Vieram de novo me interrogar. Trouxeram uma pranchetinha em tamanho A4, um lápis-tinta, uma cor meio roxa, indelével, e o papel era pautado, em folhas soltas. Um extenso questionário. “Quem é De Gaulle?”. “Até que ponto está ligado ao Partido Comunista?”. De novo citaram nome dos meus amigos, queriam saber das minhas ligações com o menino, que, depois de levar choques elétricos, me denunciou. Meu posicionamento era nenhum, tanto quanto tenho agora. Só ajudei pessoas de organizações. Respondi, copiosamente, às perguntas. Escrevi, escrevi… Quando terminei, veio um meganha que me pediu os papéis e o lápis para eu não ter como me suicidar (risos). Depois disso, uma sessão de fotografias. De frente, de perfil, com numeração… Era quase noite quando me levaram para o mesmo banheiro e a menina ainda estava lá, sentada na mesma posição. Eu, descalço e de macacão, novamente de capuz. Veio, então, um camarada que fez uma série de perguntas e disse: ‘Lendo seu questionário encontramos um depoimento sincero, e o senhor vai ser liberado’. Cerca de dois meses depois, recebi um telefonema de alguém dizendo que era do Exército e que eu precisava ir buscar algumas coisas que eram do meu interesse. Preocupado, falei com meu cunhado, que é advogado: ‘Olha João, estou indo ao Ministério da Guerra’ (o episódio aconteceu em janeiro de 1972, em pleno governo Médici que, ironicamente, contratava os serviços de Hue). Entrei numa sala, tinha lá uns sacos e uma grande quantidade de livros meus, entre os quais, o do Burle Marx (risos).

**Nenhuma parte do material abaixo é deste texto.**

(** The power (p - 5) / 8 of [x], as [invsqrt] computes it. *)
Definition pow_p58 (x : fe) : fe :=
  let t0 := fe_sq x in
  let t1 := fe_sq t0 in let t1 := fe_sq t1 in let t1 := fe_mul x t1 in
  let t0 := fe_mul t0 t1 in
  let t0 := fe_sq t0 in let t0 := fe_mul t1 t0 in
  let t1 := fe_sq t0 in let t1 := fe_sqs 5 t1 in let t0 := fe_mul t1 t0 in
  let t1 := fe_sq t0 in let t1 := fe_sqs 10 t1 in let t1 := fe_mul t1 t0 in
  let t2 := fe_sq t1 in let t2 := fe_sqs 20 t2 in let t1 := fe_mul t2 t1 in
  let t1 := fe_sq t1 in let t1 := fe_sqs 10 t1 in let t0 := fe_mul t1 t0 in
  let t1 := fe_sq t0 in let t1 := fe_sqs 50 t1 in let t1 := fe_mul t1 t0 in
  let t2 := fe_sq t1 in let t2 := fe_sqs 100 t2 in let t1 := fe_mul t2 t1 in
  let t1 := fe_sq t1 in let t1 := fe_sqs 50 t1 in let t0 := fe_mul t1 t0 in
  let t0 := fe_sq t0 in let t0 := fe_sqs 2 t0 in fe_mul t0 x.
Definition invsqrt (x : fe) : option (fe * Z) :=
  let t0 := pow_p58 x in
  let quartic := fe_mul (fe_sq t0) x in
  z0 ← fe_isequal x fe_0;
  p1 ← fe_isequal quartic fe_1;
  m1 ← fe_isequal quartic (fe_neg fe_1);
  ms ← fe_isequal quartic (fe_neg sqrtm1);
  let isr := fe_mul t0 sqrtm1 in
  let isr := fe_ccopy isr t0 (1 - Z.lor m1 ms) in
  Some (isr, Z.lor (Z.lor p1 m1) z0).

Definition fe_invert (x : fe) : option fe :=
  let tmp := fe_sq x in
  '(tmp, _) ← invsqrt tmp;
  let tmp := fe_sq tmp in
  Some (fe_mul tmp x).

(** ** Comparison *)

Lemma lxor_zero a b : Z.lxor a b = 0 <-> a = b.
Proof. split; [apply Z.lxor_eq|intros ->; apply Z.lxor_nilpotent]. Qed.
Lemma lor_range a b n : 0 <= a < 2 ^ n -> 0 <= b < 2 ^ n -> 0 <= n -> 0 <= Z.lor a b < 2 ^ n.
Proof.
  intros Ha Hb Hn. split; [apply Z.lor_nonneg; lia|].
  destruct (Z.eq_dec (Z.lor a b) 0) as [->|N]; [apply Z.pow_pos_nonneg; lia|].
  apply Z.log2_lt_pow2; [pose proof (proj2 (Z.lor_nonneg a b)); lia|]. rewrite Z.log2_lor by lia.
  apply Z.max_lub_lt.
  - destruct (Z.eq_dec a 0) as [->|]; [|apply Z.log2_lt_pow2; lia]. destruct (Z.eq_dec n 0) as [->|]; [|cbn; lia].
    exfalso. apply N. assert (b = 0) as -> by lia. done.
  - destruct (Z.eq_dec b 0) as [->|]; [|apply Z.log2_lt_pow2; lia]. destruct (Z.eq_dec n 0) as [->|]; [|cbn; lia].
    exfalso. apply N. rewrite Z.lor_0_r. lia.
Qed.
Lemma lxor_range a b n : 0 <= a < 2 ^ n -> 0 <= b < 2 ^ n -> 0 <= n -> 0 <= Z.lxor a b < 2 ^ n.
Proof.
  intros Ha Hb Hn. rewrite <- (Z.mod_small a (2 ^ n)), <- (Z.mod_small b (2 ^ n)), <- lxor_mod by lia.
  apply Z.mod_pos_bound. lia.
Qed.
Lemma load64_le_spec s o : all_bytes s -> 0 <= o -> o + 8 <= len s ->
  load64_le s o = Some (le_value (take 8 (drop (Z.to_nat o) s))) /\ 0 <= le_value (take 8 (drop (Z.to_nat o) s)) < 2 ^ 64.
Proof.
  intros Hs Ho Hl. unfold load64_le. rewrite !load32_le_spec by (done || lia). cbn [mbind option_bind].
  assert (take 8 (drop (Z.to_nat o) s) = take 4 (drop (Z.to_nat o) s) ++ take 4 (drop (Z.to_nat (o + 4)) s)) as ->.
  { replace (Z.to_nat (o + 4)) with (Z.to_nat o + 4)%nat by lia. rewrite <- drop_drop. by rewrite <- (take_take_drop _ 4 4). }
  assert (forall k, 0 <= k -> k + 4 <= len s -> 0 <= le_value (take 4 (drop (Z.to_nat k) s)) < 2 ^ 32) as R.
  { intros k Hk Hk2. pose proof (le_value_range (take 4 (drop (Z.to_nat k) s))) as R. rewrite length_take, length_drop in R.
    replace (Z.of_nat (4 `min` (length s - Z.to_nat k))) with 4 in R by lia. apply R. by apply Forall_take, Forall_drop. }
  pose proof (R o ltac:(lia) ltac:(lia)). pose proof (R (o + 4) ltac:(lia) ltac:(lia)).
  rewrite le_value_app, length_take, length_drop. replace (Z.of_nat (4 `min` (length s - Z.to_nat o))) with 4 by lia.
  rewrite Z.lor_comm, lor_shiftl_add by lia. change (256 ^ 4) with (2 ^ 32). split; [f_equal|]; lia.
Qed.
Lemma neq0_spec d : 0 <= d < 2 ^ 64 -> int16 (neq0 d) = if decide (d = 0) then 0 else -1.
Proof.
  intros Hd. case_decide as E; [by subst|]. unfold neq0.
  assert (0 <= Z.shiftr d 32 < 2 ^ 32) as H1 by (rewrite Z.shiftr_div_pow2 by lia; Z.div_mod_to_equations; lia).
  pose proof (u32_range d) as H2. unfold is_u32 in H2.
  assert (0 < Z.lor (Z.shiftr d 32) (u32 d) < 2 ^ 32) as H.
  { pose proof (lor_range _ _ 32 H1 H2 ltac:(lia)) as H3. split; [|lia]. destruct (Z.eq_dec (Z.lor (Z.shiftr d 32) (u32 d)) 0) as [E0|]; [|lia].
    apply Z.lor_eq_0_iff in E0 as [E1 E2]. rewrite Z.shiftr_div_pow2 in E1 by lia. unfold u32 in E2. exfalso. Z.div_mod_to_equations. lia. }
  unfold u64 at 2. rewrite (Z.mod_small (_ - 1)) by lia. rewrite (Z.shiftr_div_pow2 (_ - 1)), (Z.div_small (_ - 1)) by lia. reflexivity.
Qed.

(** [crypto_verify32] is 0 on equal strings and -1 on different ones. *)
Theorem crypto_verify32_spec a b : length a = 32%nat -> length b = 32%nat -> all_bytes a -> all_bytes b ->
  crypto_verify32 a b = Some (if decide (a = b) then 0 else -1).
Proof.
  intros La Lb Ba Bb. unfold crypto_verify32, x32, x16.
  assert (forall s o, length s = 32%nat -> all_bytes s -> (o = 0 \/ o = 8 \/ o = 16 \/ o = 24) ->
    load64_le s o = Some (le_value (take 8 (drop (Z.to_nat o) s))) /\ 0 <= le_value (take 8 (drop (Z.to_nat o) s)) < 2 ^ 64) as L.
  { intros s o Ls Bs Ho. apply load64_le_spec; [done|lia|lia]. }
  change (0 + 8) with 8. change (0 + 16) with 16. change (16 + 8) with 24.
  rewrite (proj1 (L a 0 La Ba ltac:(auto))), (proj1 (L b 0 Lb Bb ltac:(auto))), (proj1 (L a 8 La Ba ltac:(auto))), (proj1 (L b 8 Lb Bb ltac:(auto))),
    (proj1 (L a 16 La Ba ltac:(auto))), (proj1 (L b 16 Lb Bb ltac:(auto))), (proj1 (L a 24 La Ba ltac:(auto))), (proj1 (L b 24 Lb Bb ltac:(auto))).
  cbn [mbind option_bind]. f_equal. rewrite neq0_spec.
  2: { repeat apply lor_range; try lia; apply lxor_range; try lia; apply L; auto. }
  assert (forall o, (o = 0 \/ o = 8 \/ o = 16 \/ o = 24) ->
    Z.lxor (le_value (take 8 (drop (Z.to_nat o) a))) (le_value (take 8 (drop (Z.to_nat o) b))) = 0 <-> take 8 (drop (Z.to_nat o) a) = take 8 (drop (Z.to_nat o) b)) as X.
  { intros o Ho. rewrite lxor_zero. split; [|by intros ->]. intros E.
    rewrite <- (le_bytes_value (take 8 (drop (Z.to_nat o) a))), <- (le_bytes_value (take 8 (drop (Z.to_nat o) b))) by (by apply Forall_take, Forall_drop).
    rewrite E, !length_take, !length_drop, La, Lb. done. }
  assert (forall s : list Z, length s = 32%nat -> s = take 8 (drop (Z.to_nat 0) s) ++ take 8 (drop (Z.to_nat 8) s) ++ take 8 (drop (Z.to_nat 16) s) ++ take 8 (drop (Z.to_nat 24) s)) as Cut.
  { intros s Ls. change (Z.to_nat 0) with 0%nat. change (Z.to_nat 8) with 8%nat. change (Z.to_nat 16) with 16%nat. change (Z.to_nat 24) with 24%nat.
    rewrite <- (take_drop 8 s) at 1. f_equal. rewrite <- (take_drop 8 (drop 8 s)) at 1. rewrite drop_drop. f_equal.
    rewrite <- (take_drop 8 (drop (8 + 8) s)) at 1. rewrite drop_drop. f_equal. symmetry. apply take_ge. rewrite length_drop. lia. }
  case_decide as E; case_decide as E'; [done|exfalso; apply E'|exfalso; apply E; subst b|done].
  - apply Z.lor_eq_0_iff in E as [[E1 E2]%Z.lor_eq_0_iff [E3 E4]%Z.lor_eq_0_iff].
    rewrite X in E1, E2, E3, E4 by auto. rewrite (Cut a La), (Cut b Lb). congruence.
  - by rewrite !Z.lxor_nilpotent.
Qed.

Lemma fe_tobytes_eval f : tight f -> fe_tobytes f = le_bytes 32 (Zmod.to_Z (feval f)).
Proof. intros H. rewrite fe_tobytes_spec by done. unfold feval. by rewrite Zmod.to_Z_of_Z. Qed.
Lemma F_range (x : F) : 0 <= Zmod.to_Z x < 2 ^ 255.
Proof. pose proof (Zmod.to_Z_range x). unfold p25519 in *. lia. Qed.
Lemma F_bytes_inj (x y : F) : le_bytes 32 (Zmod.to_Z x) = le_bytes 32 (Zmod.to_Z y) <-> x = y.
Proof.
  split; [|by intros ->]. intros E%(f_equal le_value). rewrite !le_value_bytes in E. change (256 ^ Z.of_nat 32) with (2 ^ 256) in E.
  pose proof (F_range x). pose proof (F_range y). rewrite !Z.mod_small in E by lia. by apply Zmod.to_Z_inj.
Qed.
Lemma fe_isequal_spec f g : tight f -> tight g -> fe_isequal f g = Some (Z.b2z (bool_decide (feval f = feval g))).
Proof.
  intros Hf Hg. unfold fe_isequal. rewrite !fe_tobytes_eval by done.
  rewrite crypto_verify32_spec by (apply le_bytes_length || apply le_bytes_bytes). cbn [mbind option_bind]. f_equal.
  case_decide as E; case_bool_decide as E'; rewrite ?F_bytes_inj in E; done.
Qed.
Lemma fe_isodd_spec f : tight f -> fe_isodd f = Some (Zmod.to_Z (feval f) mod 2).
Proof.
  intros Hf. unfold fe_isodd. rewrite fe_tobytes_eval by done. set (v := Zmod.to_Z _). clearbody v.
  assert (rd (le_bytes 32 v) 0 = Some (v mod 256)) as -> by done. cbn [mbind option_bind]. f_equal.
  rewrite (Z.land_ones _ 1 ltac:(lia)). change (2 ^ 1) with 2. Z.div_mod_to_equations. lia.
Qed.

(** ** Powers *)

(** [t] holds the power [k] of the element of [x]. *)
Definition is_pow (x : fe) (k : Z) (t : fe) : Prop := 0 <= k /\ tight t /\ feval t = (feval x ^ k)%Zmod.

Lemma is_pow_self x : tight x -> is_pow x 1 x.
Proof. intros H. split; [lia|]. split; [done|]. by rewrite Zmod.pow_1_r. Qed.
Lemma is_pow_mul x a b s t : is_pow x a s -> is_pow x b t -> is_pow x (a + b) (fe_mul s t).
Proof.
  intros (Ha & Ts & Es) (Hb & Tt & Et). destruct (fe_mul_spec s t) as [T E]; [auto using tight_loose..|].
  split; [lia|]. split; [done|]. by rewrite E, Es, Et, pow_add.
Qed.
Lemma is_pow_sq x a t : is_pow x a t -> is_pow x (2 * a) (fe_sq t).
Proof.
  intros (Ha & Tt & Et). destruct (fe_sq_spec t) as [T E]; [auto using tight_loose|].
  split; [lia|]. split; [done|]. rewrite E, Et, pow_add by done. f_equal. lia.
Qed.
Lemma is_pow_sqs x a n t : is_pow x a t -> is_pow x (2 ^ Z.of_nat (n - 1) * a) (fe_sqs n t).
Proof.
  intros H. unfold fe_sqs. induction (n - 1)%nat as [|m IH]; [by rewrite Z.mul_1_l|].
  rewrite Nat2Z.inj_succ, Z.pow_succ_r, <- Z.mul_assoc by lia. by apply is_pow_sq.
Qed.

(** ** [invsqrt] *)


Lemma is_pow_eq x k k' t : is_pow x k t -> k = k' -> is_pow x k' t.
Proof. by intros H <-. Qed.
Lemma pow_p58_spec x : tight x -> is_pow x ((p25519 - 5) / 8) (pow_p58 x).
Proof.
  intros H. pose proof (is_pow_self x H) as P. unfold pow_p58. cbv zeta. eapply is_pow_eq.
  - repeat match goal with
    | |- is_pow _ _ (fe_mul _ _) => notypeclasses refine (is_pow_mul _ _ _ _ _ _ _)
    | |- is_pow _ _ (fe_sq _) => notypeclasses refine (is_pow_sq _ _ _ _)
    | |- is_pow _ _ (fe_sqs _ _) => notypeclasses refine (is_pow_sqs _ _ _ _ _)
    | |- _ => exact P
    end.
  - vm_compute. reflexivity.
Qed.

Lemma sqrtm1_spec : tight sqrtm1 /\ feval sqrtm1 = root_m1.
Proof. split; [repeat split|]. apply Zmod.to_Z_inj. vm_compute. reflexivity. Qed.
Lemma fe_1_spec : tight fe_1 /\ feval fe_1 = 1%Zmod.
Proof. split; [repeat split|]. apply Zmod.to_Z_inj. vm_compute. reflexivity. Qed.
Lemma fe_0_spec : tight fe_0 /\ feval fe_0 = 0%Zmod.
Proof. split; [repeat split|]. apply Zmod.to_Z_inj. vm_compute. reflexivity. Qed.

Perfeccionismo – Desenho com minúcias de detalhes de um salão no Rio Janeiro, feito no ano de 1956

Quatro rodas
Demorei muitos anos para me sentir no direito de comprar um carro conversível. Comprei um de segunda mão, mas muito conservado. Tinha sete filhos, e eles é que tinham a preferência. Para me dar o direito de comprar o carro fiz um estudo de dois anos, a fim de saber quantos dias perfeitos existiam no Rio de Janeiro, dias nos quais eu poderia decretar feriado nacional. Eles deveriam ser antecedidos e sucedidos por outro dia perfeito, se não não poderiam ser considerados perfeitos. Encontrei 11 dias por ano. Foi então que me dei o direito de ter o carro. Nesses dias perfeitos eu saía de manhã, chegava até um determinado ponto da Barra, e, quando via a pedra da Gávea do lado oposto, voltava para casa. Nunca tive um objeto em toda minha vida que eu tenha gostado tanto quanto gostei desse carro, um MG conversível, de 1958. Fiquei com ele por dez anos, de 1975 a 1985. Quando o vendi tive certeza absoluta de que estava envelhecendo.

Além da vida
Para uma pessoa de 90 anos a vida desfila, de maneira impressionante. E, é claro, sempre valeu a pena viver. As coisas se fundem: alegrias, tristezas, tudo que você conquistou. Mas não preciso de data alguma para celebrar essas coisas. A partir de um determinado momento elas estão sempre presentes. E não há nenhum sentido mórbido nisso. Pelo contrário, até mesmo minha amiguinha morte é tão alegre quanto as coisas boas da vida.

Depois de quase três horas de uma aprazível conversa, intercalada por cerca de 20 ligações telefônicas de familiares e amigos ansiosos por parabenizar Hue pelos 90 anos, a entrevista chega ao fim. O encontro foi testemunhado pelo cientista político Paulo Sérgio Pinheiro, fundador do Núcleo de Estudos da Violência da Universidade de São Paulo – USP, membro da Comissão da Verdade, e Presidente da Comissão da ONU para a Síria. Personagem de capa da edição de agosto de 2012 de Brasileiros, Paulo Sérgio é amigo incondicional de Hue desde a década de 1960. Foi ele que, em um gesto de coragem e lealdade, acolheu, em São Paulo, Jorge Eduardo, o filho do arquiteto, perseguido pelo governo Médici. Em dia tão especial, Paulo Sérgio fez questão de pegar a ponte-aérea para visitar o grande amigo e sua inseparável companheira, Anna Luiza, espécie de Madame de Warens de Hue – muito embora, claro, ele tenha tido sorte maior do que a de Rousseau.